Below is a listing. Write out exactly its lines between the one holding "Lemma matches_search_hit (term" and the one holding "as [[|t ts]|].", inclusive.
Source material Start Marker
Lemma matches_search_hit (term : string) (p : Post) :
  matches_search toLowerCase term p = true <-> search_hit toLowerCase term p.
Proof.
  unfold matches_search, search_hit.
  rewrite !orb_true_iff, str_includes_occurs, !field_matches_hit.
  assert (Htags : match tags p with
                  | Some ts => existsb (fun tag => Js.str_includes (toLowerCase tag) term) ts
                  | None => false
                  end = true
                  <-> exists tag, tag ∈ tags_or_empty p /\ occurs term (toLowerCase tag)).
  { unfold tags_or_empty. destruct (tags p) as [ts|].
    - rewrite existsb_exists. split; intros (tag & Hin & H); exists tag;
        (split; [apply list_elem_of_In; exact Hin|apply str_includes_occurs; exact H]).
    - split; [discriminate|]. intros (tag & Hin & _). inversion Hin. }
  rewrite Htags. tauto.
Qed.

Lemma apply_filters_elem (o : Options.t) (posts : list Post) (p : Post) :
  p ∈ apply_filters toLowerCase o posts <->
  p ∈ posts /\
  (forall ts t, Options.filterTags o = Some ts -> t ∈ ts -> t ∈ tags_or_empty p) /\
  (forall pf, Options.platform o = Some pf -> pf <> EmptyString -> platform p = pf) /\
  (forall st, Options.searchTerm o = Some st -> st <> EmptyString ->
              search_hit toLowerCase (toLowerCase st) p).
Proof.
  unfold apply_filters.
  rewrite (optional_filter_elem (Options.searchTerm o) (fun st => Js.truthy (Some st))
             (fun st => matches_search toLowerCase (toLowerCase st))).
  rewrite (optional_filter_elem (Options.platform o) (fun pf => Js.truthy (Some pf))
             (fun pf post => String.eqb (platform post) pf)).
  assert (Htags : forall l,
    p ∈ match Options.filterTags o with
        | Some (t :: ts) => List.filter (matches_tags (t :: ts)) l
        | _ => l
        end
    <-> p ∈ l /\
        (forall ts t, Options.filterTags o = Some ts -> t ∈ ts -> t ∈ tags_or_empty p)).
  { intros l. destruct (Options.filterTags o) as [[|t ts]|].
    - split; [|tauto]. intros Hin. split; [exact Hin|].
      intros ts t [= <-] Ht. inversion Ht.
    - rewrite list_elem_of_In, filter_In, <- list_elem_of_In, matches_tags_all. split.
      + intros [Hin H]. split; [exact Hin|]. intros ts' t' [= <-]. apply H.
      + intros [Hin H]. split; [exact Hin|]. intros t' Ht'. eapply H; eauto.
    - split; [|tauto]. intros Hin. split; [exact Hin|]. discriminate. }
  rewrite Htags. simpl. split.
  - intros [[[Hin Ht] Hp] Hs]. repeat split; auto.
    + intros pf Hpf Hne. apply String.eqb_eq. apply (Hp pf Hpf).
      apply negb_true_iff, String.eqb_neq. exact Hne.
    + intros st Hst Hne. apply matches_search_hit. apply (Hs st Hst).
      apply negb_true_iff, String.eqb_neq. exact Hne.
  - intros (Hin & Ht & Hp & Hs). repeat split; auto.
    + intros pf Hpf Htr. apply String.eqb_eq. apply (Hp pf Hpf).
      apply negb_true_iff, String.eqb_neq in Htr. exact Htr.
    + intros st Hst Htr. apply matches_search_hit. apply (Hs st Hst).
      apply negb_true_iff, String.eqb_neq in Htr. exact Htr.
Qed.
Source material End Marker
Source material Start Marker
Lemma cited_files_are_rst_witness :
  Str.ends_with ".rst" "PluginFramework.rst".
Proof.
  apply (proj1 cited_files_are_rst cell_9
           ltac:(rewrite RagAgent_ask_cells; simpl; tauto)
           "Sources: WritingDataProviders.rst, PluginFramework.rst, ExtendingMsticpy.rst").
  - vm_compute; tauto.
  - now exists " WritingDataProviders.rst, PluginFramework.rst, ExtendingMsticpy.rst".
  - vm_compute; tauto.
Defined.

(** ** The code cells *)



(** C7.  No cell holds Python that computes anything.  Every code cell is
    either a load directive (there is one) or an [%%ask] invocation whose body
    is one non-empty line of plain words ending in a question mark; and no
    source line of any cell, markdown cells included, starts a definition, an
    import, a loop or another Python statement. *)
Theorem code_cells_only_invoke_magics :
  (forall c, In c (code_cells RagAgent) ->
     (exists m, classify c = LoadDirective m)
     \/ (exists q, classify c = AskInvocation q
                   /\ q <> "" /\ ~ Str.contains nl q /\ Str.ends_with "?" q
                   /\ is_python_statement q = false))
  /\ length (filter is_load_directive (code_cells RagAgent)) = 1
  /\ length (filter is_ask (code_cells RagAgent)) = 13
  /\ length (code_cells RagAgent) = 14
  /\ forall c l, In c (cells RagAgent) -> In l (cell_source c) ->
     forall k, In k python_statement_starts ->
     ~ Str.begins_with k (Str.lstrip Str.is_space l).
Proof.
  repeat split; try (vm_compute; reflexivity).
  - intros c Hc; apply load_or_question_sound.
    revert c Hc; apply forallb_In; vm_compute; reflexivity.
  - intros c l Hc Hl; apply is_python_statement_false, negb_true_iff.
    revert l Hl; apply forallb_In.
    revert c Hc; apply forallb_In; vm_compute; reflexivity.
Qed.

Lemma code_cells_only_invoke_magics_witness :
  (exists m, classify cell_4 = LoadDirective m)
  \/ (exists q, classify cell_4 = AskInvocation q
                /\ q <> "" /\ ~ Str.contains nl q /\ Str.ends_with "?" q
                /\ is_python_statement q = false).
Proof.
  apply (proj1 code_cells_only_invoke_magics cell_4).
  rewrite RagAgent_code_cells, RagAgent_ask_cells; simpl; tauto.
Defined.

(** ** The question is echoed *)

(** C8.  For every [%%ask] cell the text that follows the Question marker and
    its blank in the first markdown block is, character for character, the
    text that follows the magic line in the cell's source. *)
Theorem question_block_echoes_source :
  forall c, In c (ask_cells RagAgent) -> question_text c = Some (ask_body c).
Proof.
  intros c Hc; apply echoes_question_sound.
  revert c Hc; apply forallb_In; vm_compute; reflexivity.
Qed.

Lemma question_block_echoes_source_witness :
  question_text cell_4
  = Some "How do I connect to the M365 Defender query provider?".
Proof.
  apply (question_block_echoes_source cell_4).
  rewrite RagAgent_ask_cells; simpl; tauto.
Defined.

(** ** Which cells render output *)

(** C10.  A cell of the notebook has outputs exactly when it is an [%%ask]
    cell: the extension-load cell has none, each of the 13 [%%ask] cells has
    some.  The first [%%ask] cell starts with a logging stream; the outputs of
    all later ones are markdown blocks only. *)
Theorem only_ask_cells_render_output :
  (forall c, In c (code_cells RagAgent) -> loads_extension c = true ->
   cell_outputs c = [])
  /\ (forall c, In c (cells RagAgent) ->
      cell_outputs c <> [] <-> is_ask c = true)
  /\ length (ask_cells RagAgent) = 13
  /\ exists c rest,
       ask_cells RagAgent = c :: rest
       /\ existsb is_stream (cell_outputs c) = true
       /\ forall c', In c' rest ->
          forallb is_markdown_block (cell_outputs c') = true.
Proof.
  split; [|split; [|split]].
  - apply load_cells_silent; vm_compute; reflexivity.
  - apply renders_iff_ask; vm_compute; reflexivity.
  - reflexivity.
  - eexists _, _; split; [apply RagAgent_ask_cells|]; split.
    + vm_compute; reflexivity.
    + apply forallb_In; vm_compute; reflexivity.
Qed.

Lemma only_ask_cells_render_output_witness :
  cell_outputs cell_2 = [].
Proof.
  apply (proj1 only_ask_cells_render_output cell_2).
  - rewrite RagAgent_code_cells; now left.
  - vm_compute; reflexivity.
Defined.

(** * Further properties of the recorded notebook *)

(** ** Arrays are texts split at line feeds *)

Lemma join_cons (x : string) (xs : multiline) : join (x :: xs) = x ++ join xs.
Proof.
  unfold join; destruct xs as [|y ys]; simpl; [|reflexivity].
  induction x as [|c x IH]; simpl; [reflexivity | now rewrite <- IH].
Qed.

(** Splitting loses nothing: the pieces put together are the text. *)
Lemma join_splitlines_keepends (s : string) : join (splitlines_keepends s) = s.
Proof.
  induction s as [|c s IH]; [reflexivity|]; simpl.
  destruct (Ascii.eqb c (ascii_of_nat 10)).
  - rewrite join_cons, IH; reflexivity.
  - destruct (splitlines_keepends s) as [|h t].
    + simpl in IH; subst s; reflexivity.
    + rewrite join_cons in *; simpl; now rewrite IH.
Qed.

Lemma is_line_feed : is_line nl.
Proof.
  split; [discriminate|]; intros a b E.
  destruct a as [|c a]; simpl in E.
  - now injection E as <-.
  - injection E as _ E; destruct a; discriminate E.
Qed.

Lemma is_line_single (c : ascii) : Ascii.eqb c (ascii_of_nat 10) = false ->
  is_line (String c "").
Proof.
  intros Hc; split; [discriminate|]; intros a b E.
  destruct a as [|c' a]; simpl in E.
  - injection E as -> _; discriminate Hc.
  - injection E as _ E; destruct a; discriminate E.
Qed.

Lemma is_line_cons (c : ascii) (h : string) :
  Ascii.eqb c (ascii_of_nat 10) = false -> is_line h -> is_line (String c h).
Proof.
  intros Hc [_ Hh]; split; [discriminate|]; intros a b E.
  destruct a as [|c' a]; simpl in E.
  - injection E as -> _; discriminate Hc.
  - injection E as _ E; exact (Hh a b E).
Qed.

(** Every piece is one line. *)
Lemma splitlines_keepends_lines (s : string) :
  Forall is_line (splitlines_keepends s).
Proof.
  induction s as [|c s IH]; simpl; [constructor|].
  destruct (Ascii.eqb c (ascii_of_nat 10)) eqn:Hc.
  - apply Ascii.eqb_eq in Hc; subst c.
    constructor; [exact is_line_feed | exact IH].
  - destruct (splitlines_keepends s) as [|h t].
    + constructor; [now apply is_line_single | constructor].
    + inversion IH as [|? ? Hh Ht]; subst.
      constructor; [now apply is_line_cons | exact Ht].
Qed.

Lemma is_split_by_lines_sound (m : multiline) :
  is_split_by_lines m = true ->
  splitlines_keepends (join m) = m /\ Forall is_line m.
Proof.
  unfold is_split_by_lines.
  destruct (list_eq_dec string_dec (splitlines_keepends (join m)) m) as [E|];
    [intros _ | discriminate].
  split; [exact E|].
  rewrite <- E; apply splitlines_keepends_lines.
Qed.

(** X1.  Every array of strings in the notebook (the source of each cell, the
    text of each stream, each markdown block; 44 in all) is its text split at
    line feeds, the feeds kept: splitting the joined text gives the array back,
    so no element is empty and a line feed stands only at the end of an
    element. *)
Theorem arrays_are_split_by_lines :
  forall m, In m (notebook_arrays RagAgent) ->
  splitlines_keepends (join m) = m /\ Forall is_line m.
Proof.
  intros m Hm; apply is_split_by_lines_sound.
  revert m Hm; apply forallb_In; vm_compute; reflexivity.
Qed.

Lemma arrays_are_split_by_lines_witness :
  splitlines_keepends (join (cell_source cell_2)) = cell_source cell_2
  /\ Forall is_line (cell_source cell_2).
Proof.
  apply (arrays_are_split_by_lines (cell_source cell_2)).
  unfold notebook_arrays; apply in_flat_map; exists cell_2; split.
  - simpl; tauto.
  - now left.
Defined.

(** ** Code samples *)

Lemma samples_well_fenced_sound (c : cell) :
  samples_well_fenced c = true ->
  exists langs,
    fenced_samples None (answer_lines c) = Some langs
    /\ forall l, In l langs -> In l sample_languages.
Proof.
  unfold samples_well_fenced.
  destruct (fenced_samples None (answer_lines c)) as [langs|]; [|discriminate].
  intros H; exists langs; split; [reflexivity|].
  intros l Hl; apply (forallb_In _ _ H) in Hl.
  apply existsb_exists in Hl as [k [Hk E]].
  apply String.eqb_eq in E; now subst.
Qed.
Source material End Marker
Output for this task:
Lemma matches_search_hit (term : string) (p : Post) :
  matches_search toLowerCase term p = true <-> search_hit toLowerCase term p.
Proof.
  unfold matches_search, search_hit.
  rewrite !orb_true_iff, str_includes_occurs, !field_matches_hit.
  assert (Htags : match tags p with
                  | Some ts => existsb (fun tag => Js.str_includes (toLowerCase tag) term) ts
                  | None => false
                  end = true
                  <-> exists tag, tag ∈ tags_or_empty p /\ occurs term (toLowerCase tag)).
  { unfold tags_or_empty. destruct (tags p) as [ts|].
    - rewrite existsb_exists. split; intros (tag & Hin & H); exists tag;
        (split; [apply list_elem_of_In; exact Hin|apply str_includes_occurs; exact H]).
    - split; [discriminate|]. intros (tag & Hin & _). inversion Hin. }
  rewrite Htags. tauto.
Qed.

Lemma apply_filters_elem (o : Options.t) (posts : list Post) (p : Post) :
  p ∈ apply_filters toLowerCase o posts <->
  p ∈ posts /\
  (forall ts t, Options.filterTags o = Some ts -> t ∈ ts -> t ∈ tags_or_empty p) /\
  (forall pf, Options.platform o = Some pf -> pf <> EmptyString -> platform p = pf) /\
  (forall st, Options.searchTerm o = Some st -> st <> EmptyString ->
              search_hit toLowerCase (toLowerCase st) p).
Proof.
  unfold apply_filters.
  rewrite (optional_filter_elem (Options.searchTerm o) (fun st => Js.truthy (Some st))
             (fun st => matches_search toLowerCase (toLowerCase st))).
  rewrite (optional_filter_elem (Options.platform o) (fun pf => Js.truthy (Some pf))
             (fun pf post => String.eqb (platform post) pf)).
  assert (Htags : forall l,
    p ∈ match Options.filterTags o with
        | Some (t :: ts) => List.filter (matches_tags (t :: ts)) l
        | _ => l
        end
    <-> p ∈ l /\
        (forall ts t, Options.filterTags o = Some ts -> t ∈ ts -> t ∈ tags_or_empty p)).
  { intros l. destruct (Options.filterTags o) as [[|t ts]|].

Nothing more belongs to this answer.